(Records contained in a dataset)
Lemma fetchM3U_consistent_witness :
  consistent (snd (fst (fetchM3U 300000 1000 initialCache (steady sampleTwoMeta))))
  /\ m3uText (replaced 1000 sampleTwoMeta) = Some sampleTwoMeta
  /\ (consistent initialCache ->
      parsed (replaced 1000 sampleTwoMeta) = Some (parseM3U sampleTwoMeta)).
Proof.
  split.
  - apply (proj1 (proj2 fetchM3U_consistent)). reflexivity.
  - apply (proj2 (proj2 (proj2 fetchM3U_consistent)) 300000%Z 1000%Z initialCache
             (steady sampleTwoMeta) sampleTwoMeta (replaced 1000 sampleTwoMeta)
             (asked (steady sampleTwoMeta))).
    reflexivity.
Defined.

(** X16. After a call has returned a non-empty text, every call made while
    less than the TTL has passed since the cached fetch returns the same
    text, with no request and no change of the cache; and the cached fetch
    is that very call when it found the cache stale. *)
Theorem fetchM3U_then_hit CACHE_TTL_MS now now' c w text c' w' :
  fetchM3U CACHE_TTL_MS now c w = (Ok text, c', w') -> text <> [] ->
  (stale CACHE_TTL_MS now c -> fetchedAt c' = now)
  /\ ((now' - fetchedAt c' < CACHE_TTL_MS)%Z ->
      fetchM3U CACHE_TTL_MS now' c' w' = (Ok text, c', w')).
Proof.
  intros H Hne.
  destruct (fetchM3U_returns CACHE_TTL_MS now c w text c' w' H) as (Ht & _ & Hs).
  split.
  - intros Hst. now rewrite (Hs Hst).
  - intros Hlt. now apply fetchM3U_hit.
Qed.

Lemma fetchM3U_then_hit_witness :
  (stale 300000 1000 initialCache -> fetchedAt (replaced 1000 (JS.lit "#EXTM3U")) = 1000%Z)
  /\ ((300999 - fetchedAt (replaced 1000 (JS.lit "#EXTM3U")) < 300000)%Z ->
      fetchM3U 300000 300999 (replaced 1000 (JS.lit "#EXTM3U"))
        (asked (steady (JS.lit "#EXTM3U")))
      = (Ok (JS.lit "#EXTM3U"), replaced 1000 (JS.lit "#EXTM3U"),
         asked (steady (JS.lit "#EXTM3U")))).
Proof.
  apply (fetchM3U_then_hit 300000 1000 300999 initialCache (steady (JS.lit "#EXTM3U"))).
  - reflexivity.
  - vm_compute. discriminate.
Defined.

(** X17. A failure is not remembered: the cache stays stale as time goes
    on, and the next call asks the upstream again. *)
Theorem fetchM3U_failure_then_retry CACHE_TTL_MS now now' c w :
  stale CACHE_TTL_MS now c -> failure (answer w (requests w)) -> (now <= now')%Z ->
  stale CACHE_TTL_MS now' (snd (fst (fetchM3U CACHE_TTL_MS now c w)))
  /\ snd (fetchM3U CACHE_TTL_MS now'
            (snd (fst (fetchM3U CACHE_TTL_MS now c w)))
            (snd (fetchM3U CACHE_TTL_MS now c w)))
     = asked (asked w).
Proof.
  intros Hs Hf Hle.
  rewrite (fetchM3U_stale CACHE_TTL_MS now c w Hs).
  destruct (refresh_failure now c w Hf) as [e ->]. cbn [fst snd].
  assert (Hs' : stale CACHE_TTL_MS now' c).
  { unfold stale in *. destruct Hs as [H | [H | H]]; [auto | auto | right; right; lia]. }
  split; [exact Hs'|].
  rewrite fetchM3U_stale by exact Hs'. apply refresh_asks.
Qed.
(** * Truman Heartland content migration: crawler, classifier, cleaners, parser

    A shallow embedding of the scraper ([scripts/scrape.mjs]), the page
    classifier ([scripts/utils/classify-page.mjs]), the field extractors
    ([scripts/utils/extract-fields.mjs]), the content preparation script
    ([scripts/prepare-content.mjs]), the image downloader
    ([scripts/download-images.mjs]) and the uploader
    ([scripts/upload-to-r2.mjs]).

    Conventions.
    - A JavaScript string is a [string] of code units below 256.
    - The WHATWG [URL] constructor belongs to the platform; it is a parameter
      of the functions that call it, and a parsed URL is a record of the
      components the scripts read.
    - A regular expression literal is a term of [Regex.re], matched by
      derivatives; [^] and [$] are the two flags of [Regex.jsre]. *)

From Stdlib Require Import String Ascii List Bool Arith Lia ZArith.
From stdpp Require Import base option list gmap sets strings.

Local Open Scope string_scope.
#[local] Set Warnings "-register-all,-clear-no-such-hyp".

(* ===================================================================== *)
(** ** Strings as the scripts use them *)
(* ===================================================================== *)

Module Str.

(** White space of [String.prototype.trim] and of the class [\s], restricted
    to code units below 256: TAB, LF, VT, FF, CR, SPACE and NBSP. *)
Definition is_ws (c : ascii) : bool :=
  let n := nat_of_ascii c in
  (Nat.eqb n 9 || Nat.eqb n 10 || Nat.eqb n 11 || Nat.eqb n 12
   || Nat.eqb n 13 || Nat.eqb n 32 || Nat.eqb n 160)%bool.

(** Lower-casing of the letters A-Z, as the [i] flag compares them. *)
Definition lower (c : ascii) : ascii :=
  let n := nat_of_ascii c in
  if (Nat.leb 65 n && Nat.leb n 90)%bool then ascii_of_nat (n + 32) else c.

Fixpoint lower_s (s : string) : string :=
  match s with
  | "" => ""
  | String c s' => String (lower c) (lower_s s')
  end.
(** * AI-to-Webflow: the style compiler, the tree compiler and the chunker

    A shallow embedding of [lib/css-parser.ts] (the revision that resolves
    custom properties and collects the advanced rules) and of
    [lib/html-parser.ts] (the revision that tracks form context and splits
    the nodes into chunks), with the properties their specification states.

    Conventions of the embedding.
    - A JavaScript string is a Rocq [string]; a character is a UTF-16 code
      unit below 256 (an [ascii]).
    - [uuidv4()] is a supply of fresh identifiers: the k-th identifier drawn
      in a run is [uuidv4 k], and the counter is threaded through the state.
    - [htmlparser2.parseDocument] is an external library: the compiler is
      parameterised by it and works on the DOM it returns.
    - A JavaScript exception (here only [RangeError], from unbounded
      recursion) is the result [None] of a function that carries the
      available call depth as a natural number. *)

From Stdlib Require Import Ascii String ZArith Lia.
From stdpp Require Import base option list gmap strings pretty.

Local Open Scope string_scope.
Local Open Scope list_scope.
Set Warnings "-register-all,-clear-no-such-hyp".

(** ** JavaScript string built-ins used by the two parsers *)

Module JS.

Definition code (c : ascii) : N := N_of_ascii c.

(** White space and line terminators, as [String.prototype.trim] and the
    regular-expression class [\s] see them (code units below 256). *)
Definition is_ws (c : ascii) : bool :=
  let n := code c in
  ((9 <=? n) && (n <=? 13) || (n =? 32) || (n =? 160))%N.

Definition is_digit (c : ascii) : bool :=
  let n := code c in ((48 <=? n) && (n <=? 57))%N.

Definition is_upper (c : ascii) : bool :=
  let n := code c in ((65 <=? n) && (n <=? 90))%N.

Definition is_lower (c : ascii) : bool :=
  let n := code c in ((97 <=? n) && (n <=? 122))%N.

(** The class [\w], and the class [[\w-]] of the variable regexes. *)
Definition is_word (c : ascii) : bool :=
  is_digit c || is_upper c || is_lower c || (code c =? 95)%N.
Variables (blockDim_x blockIdx_x threadIdx_x : Z) (a b c : ptr) (count : Z).

Let i : Z := thread_id_of blockDim_x blockIdx_x threadIdx_x.

Lemma thread_id_range : 0 <= i < 2 ^ 32.
Proof. apply Z.mod_pos_bound. lia. Qed.

(** A lane whose index is not below [count] does nothing at all. *)
Lemma lane_idle (m : devmem) :
  count <= i ->
  vectorAddition blockDim_x blockIdx_x threadIdx_x a b c count m
  = ([], Some (tt, m)).
Proof.
  intros Hi. unfold vectorAddition. fold i.
  destruct (Z.ltb_spec i count); [lia | reflexivity].
Qed.

(** A lane whose index is below [count] loads [a [i]] and [b [i]] and stores
    their sum to [c [i]], and faults when one of the three is out of its
    block. *)
Lemma lane_active (m : devmem) :
  i < count ->
  vectorAddition blockDim_x blockIdx_x threadIdx_x a b c count m
  = match read m a i with
    | None => ([Load a i], None)
    | Some x =>
        match read m b i with
        | None => ([Load a i; Load b i], None)
        | Some y =>
            ([Load a i; Load b i; Store c i],
             m' ← write m c i (add x y); Some (tt, m'))
        end
    end.
Proof.
  intros Hi. unfold vectorAddition. fold i.
  destruct (Z.ltb_spec i count); [| lia].
  unfold mbind, kernel_bind, load, store.
  destruct (read m a i) as [x|]; simpl; [| reflexivity].
  destruct (read m b i) as [y|]; simpl; reflexivity.
Qed.

End Lane.

Lemma read_Some (m : memory) (p : ptr) (buf : list real_type) (j : Z) :
  block_of m p = Some buf -> 0 <= j < Z.of_nat (length buf) ->
  exists x, read m p j = Some x /\ buf !! Z.to_nat j = Some x.
Proof.
  intros Hb Hj. unfold read. rewrite Hb. simpl.
  destruct (Z.leb_spec 0 j); [| lia].
  destruct (lookup_lt_is_Some_2 buf (Z.to_nat j)) as [x Hx]; [lia |].
  exists x. split; assumption.
Qed.

Lemma write_Some (m : memory) (b : positive) (buf : list real_type) (j : Z)
    (x : real_type) :
  m !! b = Some buf -> 0 <= j < Z.of_nat (length buf) ->
  write m (Ptr b) j x = Some (<[b := <[Z.to_nat j := x]> buf]> m).
Proof.
  intros Hb Hj. unfold write. rewrite Hb. simpl.
  destruct (Z.leb_spec 0 j); [| lia].
  destruct (Z.ltb_spec j (Z.of_nat (length buf))); [| lia].
  reflexivity.
Qed.

Lemma write_inv (m m' : memory) (p : ptr) (j : Z) (x : real_type) :
  write m p j x = Some m' ->
  exists b buf, p = Ptr b /\ m !! b = Some buf
    /\ 0 <= j < Z.of_nat (length buf)
    /\ m' = <[b := <[Z.to_nat j := x]> buf]> m.
Proof.
  unfold write. destruct p as [|b]; [discriminate |].
  destruct (m !! b) as [buf|] eqn:Hb; simpl; [| discriminate].
  destruct (Z.leb_spec 0 j); simpl; [| discriminate].
  destruct (Z.ltb_spec j (Z.of_nat (length buf))); [| discriminate].
  intros [= <-]. exists b, buf. repeat split; auto.
Qed.

Lemma read_insert_same (m : memory) (b : positive) (buf : list real_type)
    (j : Z) (x : real_type) :
  0 <= j < Z.of_nat (length buf) ->
  read (<[b := <[Z.to_nat j := x]> buf]> m) (Ptr b) j = Some x.
Proof.
  intros Hj. unfold read, block_of. rewrite lookup_insert_eq. simpl.
  destruct (Z.leb_spec 0 j); [| lia].
  apply list_lookup_insert_eq. lia.
Qed.

Lemma read_insert_other (m : memory) (b : positive) (buf : list real_type)
    (j k : Z) (x : real_type) :
  m !! b = Some buf -> 0 <= j -> j <> k ->
  read (<[b := <[Z.to_nat j := x]> buf]> m) (Ptr b) k = read m (Ptr b) k.
Proof.
  intros Hb Hj Hjk. unfold read, block_of. rewrite lookup_insert_eq, Hb. simpl.
  destruct (Z.leb_spec 0 k); [| reflexivity].
  apply list_lookup_insert_ne. lia.
Qed.

Lemma block_of_insert_ne (m : memory) (b : positive) (buf : list real_type)
    (p : ptr) :
  p <> Ptr b -> block_of (<[b := buf]> m) p = block_of m p.
Proof.
  intros Hp. destruct p as [|b']; [reflexivity |]. simpl.
  apply lookup_insert_ne. congruence.
Qed.
Set Implicit Arguments.
Set Warnings "-inexact-float".

Local Open Scope string_scope.
Local Open Scope list_scope.

(** ** JavaScript values used by both components *)

Module JS.

(** A JS [number] is an IEEE 754 binary64 value: the kernel's [float]. *)
Definition number := float.

(** Strings are sequences of code units; the model's alphabet is the 256
    code units of [ascii].  [is_white_space] is the WhiteSpace and
    LineTerminator class of [String.prototype.trim] restricted to it:
    TAB, LF, VT, FF, CR, SP and NBSP. *)
Definition is_white_space (c : ascii) : bool :=
  let n := nat_of_ascii c in
  ((9 <=? n)%nat && (n <=? 13)%nat) || (n =? 32)%nat || (n =? 160)%nat.

Fixpoint trimStart (str : string) : string :=
  match str with
  | EmptyString => EmptyString
  | String c rest => if is_white_space c then trimStart rest else str
  end.

Fixpoint trimEnd (str : string) : string :=
  match str with
  | EmptyString => EmptyString
  | String c rest =>
      match trimEnd rest with
      | EmptyString => if is_white_space c then EmptyString else String c EmptyString
      | kept => String c kept
      end
  end.

(** [str.trim()] *)
Definition trim (str : string) : string := trimEnd (trimStart str).

(** Truthiness of a string in a condition: every string but the empty one. *)
Definition truthy (str : string) : bool :=
  match str with
  | EmptyString => false
  | String _ _ => true
  end.

(** [arr.join(sep)] on an array of strings. *)
Definition join (sep : string) (arr : list string) : string :=
  String.concat sep arr.

(** [n.toString()] for a non-negative integer counter: its decimal digits.
    The counter is held in [N]; this is [Number.prototype.toString] on the
    integers a double represents exactly. *)
Definition toString (n : N) : string :=
  NilEmpty.string_of_uint (N.to_uint n).

(** [Number.MAX_SAFE_INTEGER], [2^53 - 1]: up to it a double counts the
    integers one by one. *)
Definition MAX_SAFE_INTEGER : N := 9007199254740991.

(** [n + 1] on a counter: the binary64 sum, on the non-negative integers
    that a double holds.  Up to [MAX_SAFE_INTEGER] it is the next integer.
    Above, the doubles are the even integers up to [2^54], and [n + 1] lies
    half-way between two of them: it is rounded to the one of even
    significand ([n / 2]), so [2^53 + 1] is [2^53] again.  From [2^54] on
    the doubles are at least 4 apart and [n + 1] is rounded back to [n]. *)
Definition increment (n : N) : N :=
  if (n <=? MAX_SAFE_INTEGER)%N then (n + 1)%N
  else if (n <? 2 * (MAX_SAFE_INTEGER + 1))%N then
         if N.even (n / 2) then n else (n + 2)%N
       else n.

(** The double of a non-negative integer, and the integer of a double that
    is one: the two readings that relate [increment] to binary64 [+]. *)
Definition double_of_N (n : N) : number :=
  PrimFloat.of_uint63 (Uint63.of_Z (Z.of_N n)).

Definition N_of_double (x : number) : N :=
  match Prim2SF x with
  | S754_finite false m e => Z.to_N (Z.shiftl (Z.pos m) e)
  | _ => 0%N
  end.

(** The conversion of an array length or loop index to a [number]. *)
Definition of_nat (n : nat) : number :=
  PrimFloat.of_uint63 (Uint63.of_Z (Z.of_nat n)).

(** [Math.max(a, b)]: NaN when either argument is NaN, and +0 above -0. *)
Definition Math_max (a b : number) : number :=
  if PrimFloat.is_nan a then a
  else if PrimFloat.is_nan b then b
  else if PrimFloat.ltb a b then b
  else if PrimFloat.ltb b a then a
  else if PrimFloat.get_sign a then b else a.

(** [Math.abs(a)] *)
Definition Math_abs (a : number) : number := PrimFloat.abs a.

(** The magnitude [m * 2^e] of a finite non-zero double, as an integer
    multiple of [2^e0] for an exponent [e0 <= e]. *)
Definition scaled (m : positive) (e e0 : Z) : Z :=
  Z.shiftl (Z.pos m) (e - e0).

(** [n % d]: the remainder of the truncating division, computed exactly; it
    takes the sign of the dividend.  NaN when an operand is NaN, the dividend
    is infinite or the divisor is zero; the dividend itself when it is zero
    or the divisor is infinite. *)
Definition rem (n d : number) : number :=
  match Prim2SF n, Prim2SF d with
  | S754_nan, _ | _, S754_nan => PrimFloat.nan
  | S754_infinity _, _ => PrimFloat.nan
  | _, S754_zero _ => PrimFloat.nan
  | S754_zero _, _ => n
  | S754_finite _ _ _, S754_infinity _ => n
  | S754_finite sn mn en, S754_finite _ md ed =>
      let e0 := Z.min en ed in
      match Z.rem (scaled mn en e0) (scaled md ed e0) with
      | Z.pos r => SF2Prim (S754_finite sn r e0)
      | _ => SF2Prim (S754_zero sn)
      end
  end.

End JS.

(** ** The [App] component: pattern store and playback controller *)

Module App.

(** [interface PatternInput] *)
Record PatternInput := mkPatternInput {
  id : string;
  pattern : string;
  name : string
}.

(** [keyof PatternInput], the [field] argument of [updatePattern]. *)
Inductive Field := FId | FPattern | FName.

(** [{ ...p, [field]: value }] *)
Definition withField (p : PatternInput) (field : Field) (value : string)
  : PatternInput :=
  match field with
  | FId => mkPatternInput value (pattern p) (name p)
  | FPattern => mkPatternInput (id p) value (name p)
  | FName => mkPatternInput (id p) (pattern p) value
  end.

(** A value thrown by a JS call. *)
Inductive JsError := Error (message : string).

(** How the evaluation of a JS expression ends: with a value, or by
    throwing. *)
Inductive Completion (A : Type) :=
| Normal (a : A)
| Throw (e : JsError).
Arguments Throw {A} e.

Section WithEngine.

(** The compiled pattern objects of the engine: opaque to the app, which
    only passes them around (the declaration file types them [any]). *)
Variable Handle : Type.
(** * Sladrehank: the SSB unemployment dashboard ([app.py])

    A shallow embedding of the two functions of [app.py] that carry logic,
    [fetch_ssb_data] (one POST to the SSB table API, then the unpivot of the
    JSON-stat body into rows) and [get_ai_insight] (the Gemini wrapper),
    and of the script around them (the sidebar's key resolution, the five
    views and the page), followed by the properties the specification states
    about them and further properties read off the code.

    Conventions of the embedding.
    - Python values that reach the table cells are [pyval]s; a JSON object
      whose iteration order matters ([index], [label]) is an insertion-ordered
      association list [pydict]; a JSON object used only by key
      ([dimension], [gender_map], [st.session_state]) is a [gmap].
    - A Python statement that may raise is a computation in [result]; the
      two [try]/[except] blocks are written with [try_except] over [io],
      which also records the outward effects (HTTP request, [st.error],
      Gemini calls) as a trace of [event]s.
    - The outside world (what the SSB endpoint answers, what Gemini answers,
      how pandas prints a frame) is a [Section] variable.
    - The cache that [@st.cache_data] puts around [fetch_ssb_data] is a cell
      passed from call to call; [fetch_ssb_data] is the body of the function,
      [fetch_ssb_data_cached] a call of it.  Whether Streamlit still holds
      the entry at a call is an input of the call. *)

From Stdlib Require Import ZArith String Ascii Lia.
From stdpp Require Import base option list strings gmap.

Open Scope string_scope.
Open Scope list_scope.

(* ===================================================================== *)
(** * Python values, exceptions and the [result] monad                    *)
(* ===================================================================== *)

(** Scalar JSON values as the [json] module hands them to Python:
    [null], an integer, a string. *)
Inductive pyval : Type :=
  | PNone
  | PInt (z : Z)
  | PStr (s : string).

#[global] Instance pyval_eq_dec : EqDecision pyval.
Proof. solve_decision. Defined.

(** The exception classes that occur on the paths modelled here. *)
Inductive exn_kind : Type :=
  | KeyError
  | IndexError
  | TypeError
  | ValueError
  | OverflowError
  | ConnectionError      (* requests.exceptions.RequestException, transport *)
  | HTTPError            (* raised by [raise_for_status] *)
  | JSONDecodeError      (* raised by [response.json()] *)
  | GenaiError.          (* anything raised inside the Gemini client *)

#[global] Instance exn_kind_eq_dec : EqDecision exn_kind.
Proof. solve_decision. Defined.

(** An exception value: its class and the text [str(e)] gives. *)
Record exn : Type := Exn { exn_kind_of : exn_kind; exn_msg : string }.

#[global] Instance exn_eq_dec : EqDecision exn.
Proof. solve_decision. Defined.

(** [str(e)] *)
Definition str (e : exn) : string := exn_msg e.

Inductive result (A : Type) : Type :=
  | Ok (a : A)
  | Raise (e : exn).
Arguments Ok {A} a.
Arguments Raise {A} e.

#[global] Instance result_ret : MRet result := fun A a => Ok a.
#[global] Instance result_bind : MBind result := fun A B f m =>
  match m with
  | Ok a => f a
  | Raise e => Raise e
  end.
#[global] Instance result_fmap : FMap result := fun A B f m =>
  match m with
  | Ok a => Ok (f a)
  | Raise e => Raise e
  end.


(** [repr] of a [str] key as [KeyError] prints it (keys here hold no quote). *)
Definition repr_key (k : string) : string := "'" +:+ k +:+ "'".

Definition key_error {A} (k : string) : result A :=
  Raise (Exn KeyError (repr_key k)).

(* ===================================================================== *)
(** * Dictionaries and lists                                              *)
(* ===================================================================== *)

(** An insertion-ordered [dict] with [str] keys. *)
Definition pydict (V : Type) : Type := list (string * V).

(** [list(d.keys())] *)
Definition keys {V} (d : pydict V) : list string := fst <$> d.

Fixpoint dict_lookup {V} (d : pydict V) (k : string) : option V :=
  match d with
  | [] => None
  | (k', v) :: d' => if String.eqb k' k then Some v else dict_lookup d' k
  end.

(** [d.get(k, dflt)] *)
Definition dict_get {V} (d : pydict V) (k : string) (dflt : V) : V :=
  default dflt (dict_lookup d k).

(** [d[k]] where the key [k] of a JSON object may be absent: the object's
    field is an [option] and subscripting it raises [KeyError] on [None]. *)
Definition getitem_field {V} (field : option V) (k : string) : result V :=
  match field with
  | Some v => Ok v
  | None => key_error k
  end.

(** [d[k]] on a [dict] used as a map. *)
Definition getitem_map {V} (d : gmap string V) (k : string) : result V :=
  getitem_field (d !! k) k.

(** [l[i]] for a non-negative [i]: Python raises [IndexError] past the end. *)
Definition getitem_list {V} (l : list V) (i : nat) : result V :=
  match l !! i with
  | Some v => Ok v
  | None => Raise (Exn IndexError "list index out of range")
  end.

- About this task
Which lines above run from the one containing "Let i : Z := thread_id_of" down to the one containing "count <= i ->"? Repeat exactly those, both ends included, and nothing else.

- Answer to this task
Let i : Z := thread_id_of blockDim_x blockIdx_x threadIdx_x.

Lemma thread_id_range : 0 <= i < 2 ^ 32.
Proof. apply Z.mod_pos_bound. lia. Qed.

(** A lane whose index is not below [count] does nothing at all. *)
Lemma lane_idle (m : devmem) :
  count <= i ->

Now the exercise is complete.